The month-to-month 16.6% decline in home sales was also the first since January, Remax found. Sales were down 26.3% from July 2021. The data covers 53 markets using multiple listing service data.

Meanwhile, the for-sale inventory rose for the fourth consecutive month, with 13.3% more homes for sale in July than in June and 30.4% more than a year ago. As measured in months, the supply is now at 1.8, having doubled since May. But this is still well below the six months’ supply that’s traditionally considered to be in balance with demand. 

New listings were down 7.8% compared with June and 7.2% from July 2021.

“The market is rebalancing after favoring sellers for so long,” Nick Bailey, Remax president and CEO said in a press release. “There’s still ground to make up with new construction, but the change in recent months has brought some much needed relief to buyers.”

A calming market is still a good one for sellers as well, Bailey noted.

First American Financial noticed the same trend in its monthly Potential Home Sales Model report for July. The existing-home sales potential was estimated to be 5.45 million units at a seasonally adjusted annualized rate, down 0.2% compared with June and 14.4% lower than one year ago.

As previously reported, June’s existing home sales were the lowest since February 2019 (except for the early months of the pandemic in spring 2020), noted First American Chief Economist Mark Fleming.

“The decline is not a crash, but rather an adjustment to a not-so-new normal,” Fleming said in a press release. “Potential home buyers are facing greater economic uncertainty and mortgage rate volatility, but there remains a deep-seated desire for homeownership, especially among millennials.”

The Freddie Mac Primary Mortgage Market Survey found rates for the 30-year fixed increased 23 basis points for the week of Aug. 11. But this followed a 55 bps decline over a two week period.
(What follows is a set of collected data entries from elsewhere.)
Lemma fork_spec dl p pr tblo N b tf c s l :
  cur s = Some p -> procs s !! p = Some pr -> state pr <> UNUSED -> table_ok s ->
  free_inv (pm s) l -> parent_mem (pm s) l pr tblo N b tf ->
  rooms (files s) (ofile pr) NOFILE -> cwd pr = Some c -> inode_room (files s) c 1 ->
  wp (fork_with dl) (fork_post dl p pr tblo N b tf s l) (mk_st [] s).
Proof.
  intros Hc Hp Hst [Hlen Hclean] Hf Hpar Hrm Hcwd Hir. rewrite fork_with_finish.
  wp_step. apply (wp_my p); [done|]. wp_step.
  eapply wp_mono; [apply (allocproc_spec [] s l); try done; try (intros; apply not_elem_of_nil)|].
  { intros i q Hq Hun. by destruct (Hclean i q Hq Hun). }
  intros [i|] st' Hpost.
  2:{ apply wp_ret. right. split; [done|].
      destruct Hpost as [[-> Hall]|(i & q & m' & l' & Hq & Hun & -> & Hf' & Hl' & Hfr)].
      - exists (pm s), l, (procs s), (nextpid s). split_and!; [by destruct s|done|done|by left|done].
      - exists m', l', (<[i := freed_proc q]> (procs s)), (i32 (nextpid s + 1)).
        split_and!; [done|done|done| |done]. right. exists i, q, (freed_proc q).
        destruct (freed_clean q) as (? & ? & ?). done. }
  destruct Hpost as (q & m1 & l1 & tfa & us & pt & T & Hq & Hun & Hfirst & -> & Hf1 & Ho & Hl & Hpt & Hus & Hfr).
  destruct (Hclean i q Hq Hun) as [(_ & _ & _ & Hsz0 & Hth & Htp) Hof]. set (np := new_proc q (nextpid s) tfa us pt) in *.
  pose proof (lookup_lt_Some _ _ _ Hq) as Hi. assert (p <> i) as Hpi by (intros ->; congruence).
  wp_step. apply (wp_get_proc p pr); [cbn; by rewrite list_lookup_insert_ne|].
  wp_step. apply (wp_get_proc i np); [cbn; by apply list_lookup_insert_eq|]. wp_step.
  apply wp_mem_op. eapply wp_mono;
    [apply (fork_copy_spec (pm s) l pr tblo N b tf m1 l1 T np); try done; intros [=]%list_elem_of_singleton|].
  intros r st' (m2 & l2 & -> & Hf2 & Hfr2 & Hcase).
  assert (forall a, in_use (pm s) l a -> in_use m2 l2 a /\ mem m2 !! a = mem (pm s) !! a) as Hfr'.
  { intros a Ha. destruct (Hfr a Ha) as [Ha1 E1]. destruct (Hfr2 a Ha1) as [Ha2 E2].
    - intros HaT. destruct Ha as [_ Ha]. apply Ha. rewrite Hl, own_pages_fixed, !elem_of_app. tauto.
    - split; [done|]. etrans; [exact E2|exact E1]. }
  destruct Hcase as [(-> & T' & U & tbl & Ho' & Hl2 & Hs2 & HTe & HU & Hcont)|(-> & T' & Ho' & Hl2)].
  - cbn [Z.ltb Z.compare held data]. wp_step. eapply wp_upd_proc; [cbn; by apply list_lookup_insert_eq|].
    cbn [procs set_pm set_procs set_nextpid]. rewrite list_insert_insert_eq.
    destruct (new_own_pages m1 l1 q (nextpid s) tfa us pt T Hf1 Ho Hpt Htp ltac:(eauto)) as (Htf0 & Hus0 & Eown).
    assert (mem m2 !! us = mem m1 !! us) as Hus2.
    { destruct Ho as [_ Hnd Hu]. fold np in Eown. rewrite Eown in Hnd, Hu.
      apply NoDup_cons in Hnd as [_ [Hn _]%NoDup_cons]. apply Hfr2; [apply Hu; right; by left|].
      rewrite app_nil_r in Hn. done. }
    eapply wp_mono; [apply (fork_tail dl p pr i (set_sz (sz pr) np) tf (mk_usage 0 0 MAX_UINT 0 MAX_UINT) T' U c _ _ l2);
      try done|].
    + cbn. by rewrite list_lookup_insert_ne.
    + cbn. by apply list_lookup_insert_eq.
    + cbn [pm set_procs set_pm set_nextpid]. destruct (Hfr' _ (pm_tf_use _ _ _ _ _ _ _ Hpar)) as [_ ->]. apply Hpar.
    + cbn. by rewrite Hus2.
    + intros r st' (-> & fs' & m' & Hf' & Hoc & -> & Htfm & Husm & Huse & Hm). cbn [procs set_procs].
      rewrite list_insert_insert_eq.
      assert (mem m' !! us = Some (PgUsage (fork_usage dl))) as Husm' by (destruct dl; exact Husm).
      pose proof (fork_commit dl p pr tblo N b tf s l i q m2 l2 T' U tbl tfa us pt fs' m' Hq Hun Hl2 Eown Htf0 Hus0
        Hs2 HTe HU Hcont Hfr' Hf' Hoc Htfm Husm' Huse Hm) as Hpost.
      change (pid (set_sz (sz pr) np)) with (nextpid s).
      refine (eq_ind _ (fork_post dl p pr tblo N b tf s l (nextpid s)) Hpost _ _). reflexivity.
  - cbn [Z.ltb Z.compare held data]. wp_step.
    eapply (freeproc_spec i np _ _ l2 T' []); [cbn; by apply list_lookup_insert_eq|done|done|..].
    { intros [=]%list_elem_of_singleton. }
    { exact Ho'. }
    intros m3 l3 [Hf3 Hl3 Hfr3]. wp_step. apply wp_release_head; [apply not_elem_of_nil|]. apply wp_ret.
    right. split; [done|]. exists m3, l3, (<[i := freed_proc np]> (procs s)), (i32 (nextpid s + 1)).
    split_and!; [|done|by rewrite Hl3| |].
    + cbn. rewrite list_insert_insert_eq. done.
    + right. exists i, q, (freed_proc np). destruct (freed_clean np) as (? & ? & ?). done.
    + intros a Ha. destruct (Hfr' a Ha) as [Ha2 E2]. destruct (Hfr3 a Ha2) as [Ha3 E3].
      * intros HaO. destruct Ha as [_ Ha]. apply Ha. rewrite <- Hl2, elem_of_app. by left.
      * split; [done|]. etrans; [exact E3|exact E2].
Qed.
End forking.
The market is settling into a pace that is in line with more historic normal trends, so Fleming is relatively upbeat about the future.

“From the perspective of home buyers and sellers, there are financial concerns that may hold them back from the market, but there are still plenty of reasons to jump in,” Fleming said. “Millennials continue to age into their prime home-buying years, which will keep long-run demand steady.”
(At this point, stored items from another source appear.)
(* ===== verification/Boot.v ===== *)
(** * Machine mode and the interrupt controller
      (kernel/riscv.h, kernel/start.c, kernel/plic.c, kernel/memlayout.h)

    The accessors of the control registers, which riscv.h writes as inline
    assembly, and the code that takes a hart from power-on to [main] in
    supervisor mode; and how the interrupt controller is set up.

    The theorems: in what state every hart enters [main], and which interrupts
    the controller delivers to it. *)

From S2P Require Import Prelude Riscv Asm.

Ltac Zify.zify_post_hook ::= idtac.

(** ** riscv.h *)

Definition MSTATUS_MPP_MASK : Z := Z.shiftl 3 11.
Definition MSTATUS_MPP_S : Z := Z.shiftl 1 11.
Definition SSTATUS_SIE : Z := Z.shiftl 1 1.
Definition SIE_SEIE : Z := Z.shiftl 1 9.
Definition SIE_STIE : Z := Z.shiftl 1 5.
Definition SIE_SSIE : Z := Z.shiftl 1 1.
Definition MIE_STIE : Z := Z.shiftl 1 5.

Section riscv.
Context {H : Hart}.
Implicit Types (m : mach) (x : Z).

Definition r_mhartid m : Z := csr_read mhartid m.
Definition r_mstatus m : Z := csr_read mstatus m.
Definition w_mstatus x m : mach := csr_write mstatus x m.
Definition w_mepc x m : mach := csr_write mepc x m.
Definition r_sstatus m : Z := csr_read sstatus m.
Definition w_sstatus x m : mach := csr_write sstatus x m.
Definition r_sip m : Z := csr_read sip m.
Definition w_sip x m : mach := csr_write sip x m.
Definition r_sie m : Z := csr_read sie m.
Definition w_sie x m : mach := csr_write sie x m.
Definition r_mie m : Z := csr_read mie m.
Definition w_mie x m : mach := csr_write mie x m.
Definition w_sepc x m : mach := csr_write sepc x m.
Definition r_sepc m : Z := csr_read sepc m.
Definition r_medeleg m : Z := csr_read medeleg m.
Definition w_medeleg x m : mach := csr_write medeleg x m.
Definition r_mideleg m : Z := csr_read mideleg m.
Definition w_mideleg x m : mach := csr_write mideleg x m.
Definition w_stvec x m : mach := csr_write stvec x m.
Definition r_stvec m : Z := csr_read stvec m.
Definition r_stimecmp m : Z := csr_read stimecmp m.
Definition w_stimecmp x m : mach := csr_write stimecmp x m.
Definition r_menvcfg m : Z := csr_read menvcfg m.
Definition w_menvcfg x m : mach := csr_write menvcfg x m.
Definition w_pmpcfg0 x m : mach := csr_write pmpcfg0 x m.
Definition w_pmpaddr0 x m : mach := csr_write pmpaddr0 x m.
Definition w_satp x m : mach := csr_write satp x m.
Definition r_satp m : Z := csr_read satp m.
Definition r_scause m : Z := csr_read scause m.
Definition r_stval m : Z := csr_read stval m.
Definition w_mcounteren x m : mach := csr_write mcounteren x m.
Definition r_mcounteren m : Z := csr_read mcounteren m.
Definition r_time m : Z := csr_read time m.

Definition intr_on m : mach := w_sstatus (Z.lor (r_sstatus m) SSTATUS_SIE) m.
Definition intr_off m : mach := w_sstatus (Z.land (r_sstatus m) (Z.lnot SSTATUS_SIE)) m.
Definition intr_get m : bool := negb (Z.land (r_sstatus m) SSTATUS_SIE =? 0).

Definition r_sp m : Z := regs m sp.
Definition r_tp m : Z := regs m tp.
Definition w_tp x m : mach := set_reg tp x m.
Definition r_ra m : Z := regs m ra.
(** Stale translations are not part of the machine. *)
Definition sfence_vma m : mach := m.

(** [kvminithart] of vm.c, with [kernel_pagetable], and [cpuid] of proc.c. *)
Definition kvminithart (kernel_pagetable : Z) m : mach :=
  let m := sfence_vma m in
  let m := w_satp (MAKE_SATP kernel_pagetable) m in
  sfence_vma m.
Definition cpuid m : Z := i32 (r_tp m).

(** ** start.c *)

Definition timerinit m : mach :=
  let m := w_mie (Z.lor (r_mie m) MIE_STIE) m in
  let m := w_menvcfg (Z.lor (r_menvcfg m) (Z.shiftl 1 63)) m in
  let m := w_mcounteren (Z.lor (r_mcounteren m) 2) m in
  w_stimecmp (u64 (r_time m + 1000000)) m.

(** [main] is the address of the function; the last instruction is [mret]. *)
Definition start (main : Z) m : option flow :=
  let x := r_mstatus m in
  let x := Z.land x (Z.lnot MSTATUS_MPP_MASK) in
  let x := Z.lor x MSTATUS_MPP_S in
  let m := w_mstatus x m in
  let m := w_mepc main m in
  let m := w_satp 0 m in
  let m := w_medeleg 0xffff m in
  let m := w_mideleg 0xffff m in
  let m := w_sie (Z.lor (Z.lor (Z.lor (r_sie m) SIE_SEIE) SIE_STIE) SIE_SSIE) m in
  let m := w_pmpaddr0 0x3fffffffffffff m in
  let m := w_pmpcfg0 0xf m in
  let m := timerinit m in
  let id := i32 (r_mhartid m) in
  let m := w_tp (u64 id) m in
  step Mret m.

(** From the first instruction of entry.S on. *)
Definition power_on (stack0 main : Z) m : option flow :=
  f ← run (entry stack0) m; start main (landed f).
End riscv.

(** ** plic.c *)

Definition PLIC_SENABLE (hart : Z) : Z := PLIC + 0x2080 + hart * 0x100.
Definition PLIC_SPRIORITY (hart : Z) : Z := PLIC + 0x201000 + hart * 0x2000.
Definition PLIC_SCLAIM (hart : Z) : Z := PLIC + 0x201004 + hart * 0x2000.

(** The 32-bit registers of the controller, by address. *)
Abbreviation plic := (Z -> Z).
Definition plicinit (r : plic) : plic :=
  <[PLIC + VIRTIO0_IRQ * 4 := 1]> (<[PLIC + UART0_IRQ * 4 := 1]> r).
Definition plicinithart (hart : Z) (r : plic) : plic :=
  <[PLIC_SPRIORITY hart := 0]> (<[PLIC_SENABLE hart := Z.lor (Z.shiftl 1 UART0_IRQ) (Z.shiftl 1 VIRTIO0_IRQ)]> r).

(** The controller's rule, for the sources below 32: a request goes to a hart
    that has it enabled if its priority is above the hart's threshold. *)
Definition plic_delivers (r : plic) (hart irq : Z) : bool :=
  Z.testbit (r (PLIC_SENABLE hart)) irq && (r (PLIC_SPRIORITY hart) <? r (PLIC + irq * 4)).

(** ** The state in which a hart enters [main] *)

(** The rule of physical memory protection for its first entry in the
    top-of-range mode: below the bound, the accesses the entry allows. *)
Definition pmp_allows (m : mach) (pa : Z) : bool :=
  (Z.land (Z.shiftr (csrs m pmpcfg0) 3) 3 =? 1) && (Z.land (csrs m pmpcfg0) 7 =? 7) && (pa <? Z.shiftl (csrs m pmpaddr0) 2).

(** What [start] relies on of the hart: the registers and bits it writes exist
    (supervisor mode, the three supervisor interrupts, the timer of the Sstc
    extension, one entry of memory protection). *)
Class BootOk (H : Hart) : Prop := {
  legal_mpp : forall v, mpp v = PrvS -> mpp (legal mstatus v) = PrvS;
  legal_sie : forall v, Z.testbit (legal mstatus v) BIT_SIE = Z.testbit v BIT_SIE;
  legal_mepc : forall v, word v -> v mod 4 = 0 -> legal mepc v = v;
  legal_bare : legal satp 0 = 0;
  legal_mideleg : forall v b, b = 1 \/ b = 5 \/ b = 9 -> Z.testbit (legal mideleg v) b = Z.testbit v b;
  legal_mie : forall v b, b = 1 \/ b = 5 \/ b = 9 -> Z.testbit (legal mie v) b = Z.testbit v b;
  legal_menvcfg : forall v, Z.testbit (legal menvcfg v) 63 = Z.testbit v 63;
  legal_mcounteren : forall v, Z.testbit (legal mcounteren v) 1 = Z.testbit v 1;
  legal_stimecmp : forall v, word v -> legal stimecmp v = v;
  legal_pmpaddr : forall v, 0 <= v < 2 ^ 54 -> legal pmpaddr0 v = v;
  legal_pmpcfg : legal pmpcfg0 0xf = 0xf
}.

Lemma mpp_supervisor v : Z.testbit v 11 = true -> Z.testbit v 12 = false -> mpp v = PrvS.
Proof.
  intros H1 H2. unfold mpp. assert (Z.land (Z.shiftr v 11) 3 = 1) as ->; [|done].
  apply Z.bits_inj'. intros l Hl. rewrite Z.land_spec, Z.shiftr_spec by done.
  destruct (decide (l = 0)) as [->|]; [change (0 + 11) with 11; by rewrite H1|]. destruct (decide (l = 1)) as [->|]; [change (1 + 11) with 12; by rewrite H2|].
  rewrite (Z.bits_above_log2 3 l), (Z.bits_above_log2 1 l) by (cbn; lia). by rewrite andb_false_r.
Qed.
Lemma mret_keeps_sie v : Z.testbit (mret_status v) BIT_SIE = Z.testbit v BIT_SIE.
Proof.
  assert (forall x, Z.testbit (Z.land (Z.setbit (put_bit BIT_MIE x v) BIT_MPIE) (Z.lnot (Z.shiftl 3 11))) BIT_SIE = Z.testbit v BIT_SIE) as E.
  { intros x. rewrite Z.land_spec, Z.setbit_neq by (unfold BIT_MPIE, BIT_SIE; lia). cbn [Z.lnot]. rewrite andb_true_r.
    unfold put_bit. destruct x; [rewrite Z.setbit_neq by (unfold BIT_MIE, BIT_SIE; lia)|rewrite Z.clearbit_neq by (unfold BIT_MIE, BIT_SIE; lia)]; done. }
  unfold mret_status. destruct (mpp v); [rewrite Z.clearbit_neq by (unfold BIT_MPRV, BIT_SIE; lia); apply E..|apply E].
Qed.
Lemma intr_get_bit `{Hart} m : intr_get m = Z.testbit (csrs m mstatus) BIT_SIE.
Proof.
  unfold intr_get, r_sstatus. cbn [csr_read]. rewrite <- Z.land_assoc. change (Z.land SSTATUS_MASK SSTATUS_SIE) with (2 ^ 1).
  unfold BIT_SIE. destruct (Z.testbit (csrs m mstatus) 1) eqn:E.
  - apply negb_true_iff, Z.eqb_neq. intros E0. apply (f_equal (fun x => Z.testbit x 1)) in E0. by rewrite Z.land_spec, E in E0.
  - apply negb_false_iff, Z.eqb_eq. apply Z.bits_inj'. intros l Hl. rewrite Z.land_spec, Z.bits_0.
    destruct (decide (l = 1)) as [->|]; [by rewrite E|]. by rewrite Z.pow2_bits_false, andb_false_r by lia.
Qed.
Lemma blend_bit mask old v b : 0 <= b -> Z.testbit mask b = true -> Z.testbit (blend mask old v) b = Z.testbit v b.
Proof. intros Hb Hm. unfold blend. by rewrite Z.lor_spec, !Z.land_spec, Z.lnot_spec, Hm, andb_false_r, andb_true_r by done. Qed.

Section boot.
Context {H : Hart} {HB : BootOk H}.

(** The values [start] leaves in the registers. *)
Definition boot_mstatus m : Z := legal mstatus (Z.lor (Z.land (csrs m mstatus) (Z.lnot MSTATUS_MPP_MASK)) MSTATUS_MPP_S).
Definition boot_mideleg : Z := legal mideleg 0xffff.
Definition boot_mie m : Z :=
  legal mie (Z.lor (legal mie (blend boot_mideleg (csrs m mie)
    (Z.lor (Z.lor (Z.lor (Z.land (csrs m mie) boot_mideleg) SIE_SEIE) SIE_STIE) SIE_SSIE))) MIE_STIE).

Lemma start_run main m : exists m', start main m = Some (Goto (legal mepc main) m') /\
  mode m' = mpp (boot_mstatus m) /\ csrs m' mstatus = mret_status (boot_mstatus m) /\
  csrs m' mideleg = boot_mideleg /\ csrs m' mie = boot_mie m /\ csrs m' satp = legal satp 0 /\
  csrs m' pmpaddr0 = legal pmpaddr0 0x3fffffffffffff /\ csrs m' pmpcfg0 = legal pmpcfg0 0xf /\
  csrs m' menvcfg = legal menvcfg (Z.lor (csrs m menvcfg) (Z.shiftl 1 63)) /\
  csrs m' mcounteren = legal mcounteren (Z.lor (csrs m mcounteren) 2) /\
  csrs m' stimecmp = legal stimecmp (u64 (csrs m time + 1000000)) /\
  regs m' tp = u64 (i32 (csrs m mhartid)) /\ regs m' sp = regs m sp.
Proof. eexists. split; [reflexivity|]. split_and!; reflexivity. Qed.

Lemma boot_mode m : mpp (boot_mstatus m) = PrvS.
Proof.
  apply legal_mpp, mpp_supervisor; rewrite Z.lor_spec, Z.land_spec.
  - apply orb_true_r.
  - change (Z.testbit (Z.lnot MSTATUS_MPP_MASK) 12) with false. by rewrite andb_false_r.
Qed.
Lemma boot_sie m : Z.testbit (mret_status (boot_mstatus m)) BIT_SIE = Z.testbit (csrs m mstatus) BIT_SIE.
Proof.
  unfold boot_mstatus. rewrite mret_keeps_sie, legal_sie, Z.lor_spec, Z.land_spec.
  change (Z.testbit (Z.lnot MSTATUS_MPP_MASK) BIT_SIE) with true. change (Z.testbit MSTATUS_MPP_S BIT_SIE) with false.
  by rewrite andb_true_r, orb_false_r.
Qed.
Lemma boot_interrupts m b : b = 1 \/ b = 5 \/ b = 9 -> Z.testbit (Z.land (boot_mie m) boot_mideleg) b = true.
Proof.
  intros Hb. assert (Z.testbit boot_mideleg b = true) as Hd by (unfold boot_mideleg; rewrite legal_mideleg by done; destruct_or!; by subst).
  unfold boot_mie. rewrite Z.land_spec, Hd, andb_true_r, legal_mie, Z.lor_spec, legal_mie, blend_bit, !Z.lor_spec by (done || destruct_or!; subst; done).
  destruct_or!; subst b.
  - change (Z.testbit SIE_SSIE 1) with true. by rewrite !orb_true_r.
  - change (Z.testbit MIE_STIE 5) with true. by rewrite !orb_true_r.
  - change (Z.testbit SIE_SEIE 9) with true. by rewrite !orb_true_r.
Qed.

Lemma entry_run stack0 m : 0 <= csrs m mhartid < NCPU -> 0 <= stack0 -> stack0 + 4096 * NCPU < 2 ^ 64 ->
  exists m', run (entry stack0) m = Some (Next m') /\ csrs m' = csrs m /\ regs m' sp = stack0 + 4096 * (csrs m mhartid + 1).
Proof.
  intros Hh H0 H1. unfold NCPU in *. eexists. split; [reflexivity|]. split; [reflexivity|].
  change (u64 (u64 stack0 + u64 (u64 (1024 * 4) * u64 (csrs m mhartid + 1))) = stack0 + 4096 * (csrs m mhartid + 1)).
  unfold u64. rewrite !(Z.mod_small (_ + 1)), (Z.mod_small (1024 * 4)), (Z.mod_small stack0), !Z.mod_small; lia.
Qed.
End boot.


Ltac plic_addr := unfold PLIC_SENABLE, PLIC_SPRIORITY, PLIC, NCPU in *; lia.

Lemma plicinithart_other h r a : a <> PLIC_SENABLE h -> a <> PLIC_SPRIORITY h -> plicinithart h r a = r a.
Proof. intros H1 H2. unfold plicinithart. by rewrite !fn_lookup_insert_ne. Qed.
Lemma plic_harts_priority r hs irq : Forall (fun h => 0 <= h < NCPU) hs -> 0 <= irq < 32 ->
  foldr plicinithart r hs (PLIC + irq * 4) = r (PLIC + irq * 4).
Proof.
  intros Hhs Hirq. induction Hhs as [|h hs Hh Hhs IH]; [done|]. cbn [foldr].
  by rewrite plicinithart_other by plic_addr.
Qed.
Lemma plic_harts_own r hs h : Forall (fun h => 0 <= h < NCPU) hs -> h ∈ hs ->
  foldr plicinithart r hs (PLIC_SENABLE h) = 0x402 /\ foldr plicinithart r hs (PLIC_SPRIORITY h) = 0.
Proof.
  intros Hhs Hh. assert (0 <= h < NCPU) as Hr by by apply (proj1 (Forall_forall _ _) Hhs).
  induction Hhs as [|h' hs Hh' Hhs IH]; [by apply not_elem_of_nil in Hh|]. cbn [foldr].
  destruct (decide (h = h')) as [->|Hne].
  - unfold plicinithart. rewrite fn_lookup_insert_ne by plic_addr. by rewrite !fn_lookup_insert.
  - rewrite !plicinithart_other by plic_addr. apply IH. by apply elem_of_cons in Hh as [|].
Qed.
Lemma plic_enabled irq : 0 <= irq < 32 -> Z.testbit 0x402 irq = (irq =? UART0_IRQ) || (irq =? VIRTIO0_IRQ).
Proof.
  intros Hirq. assert (Forall (fun irq => Z.testbit 0x402 irq = (irq =? UART0_IRQ) || (irq =? VIRTIO0_IRQ)) (seqZ 0 32)) as Hall by by_decision.
  apply (proj1 (Forall_forall _ _) Hall). apply elem_of_seqZ. lia.
Qed.

(** Once hart 0 has set up the controller and the harts [hs] themselves, in
    any order, each of them is delivered the interrupts of the UART and of the
    disk, and of no other source. *)
Theorem plic_delivers_devices (r : plic) (hs : list Z) (h irq : Z) :
  Forall (fun h => 0 <= h < NCPU) hs -> h ∈ hs -> 0 <= irq < 32 ->
  plic_delivers (foldr plicinithart (plicinit r) hs) h irq = (irq =? UART0_IRQ) || (irq =? VIRTIO0_IRQ).
Proof.
  intros Hhs Hh Hirq. unfold plic_delivers. destruct (plic_harts_own (plicinit r) hs h) as [-> ->]; [done..|].
  rewrite plic_harts_priority, plic_enabled by done.
  destruct (Z.eqb_spec irq UART0_IRQ) as [->|H1]; [done|]. by destruct (Z.eqb_spec irq VIRTIO0_IRQ) as [->|H2].
Qed.

(** ** An example hart: every register keeps what is written to it *)

#[export] Instance sample_boot_ok : BootOk sample_hart.
Proof. split; done. Qed.
Definition sample_reset : mach := mk_mach (fun _ => 0) (fun c => match c with mhartid => 2 | _ => 0 end) PrvM (fun _ => 0).

Lemma plic_delivers_devices_witness : plic_delivers (foldr plicinithart (plicinit (fun _ => 0)) [2; 0; 1]) 2 10 = true.
Proof.
  apply (plic_delivers_devices (fun _ => 0) [2; 0; 1] 2 10).
  - repeat constructor; unfold NCPU; lia.
  - by_decision.
  - lia.
Defined.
When it comes to sellers, the market with rising interest rates and home prices is a double-edged sword.

“Since home sellers are also prospective home buyers, homeowners choosing not to sell reduced housing market potential by 84,000 sales compared with one year ago,” Fleming said.

But record levels of equity gives sellers a funding base for purchasing that next home that better fits their needs. So in Fleming’s calculations, “rising home prices contributed to an increase of 154,000 potential home sales compared with one year ago.”

For the 53 markets covered by Remax, the median sales price in July was $415,000, down 2.9% compared with June, but up 8.1% from July 2021.

Dallas was the only metro area with a year-over-year price decline, 1.9% lower, while 27 had double-digit increases, including Tampa, Florida, up 23.7%; Fayetteville, Arkansas, up 21.6%; and Raleigh, North Carolina, up 19.1%.

The metro areas with the largest annual decrease in home sales by percentage were: Houston, 45.1% lower; San Diego, 42.1% down; and Miami, a decline of 40.9%. But no metro area tracked by Remax had a year-over-year sales percentage increase.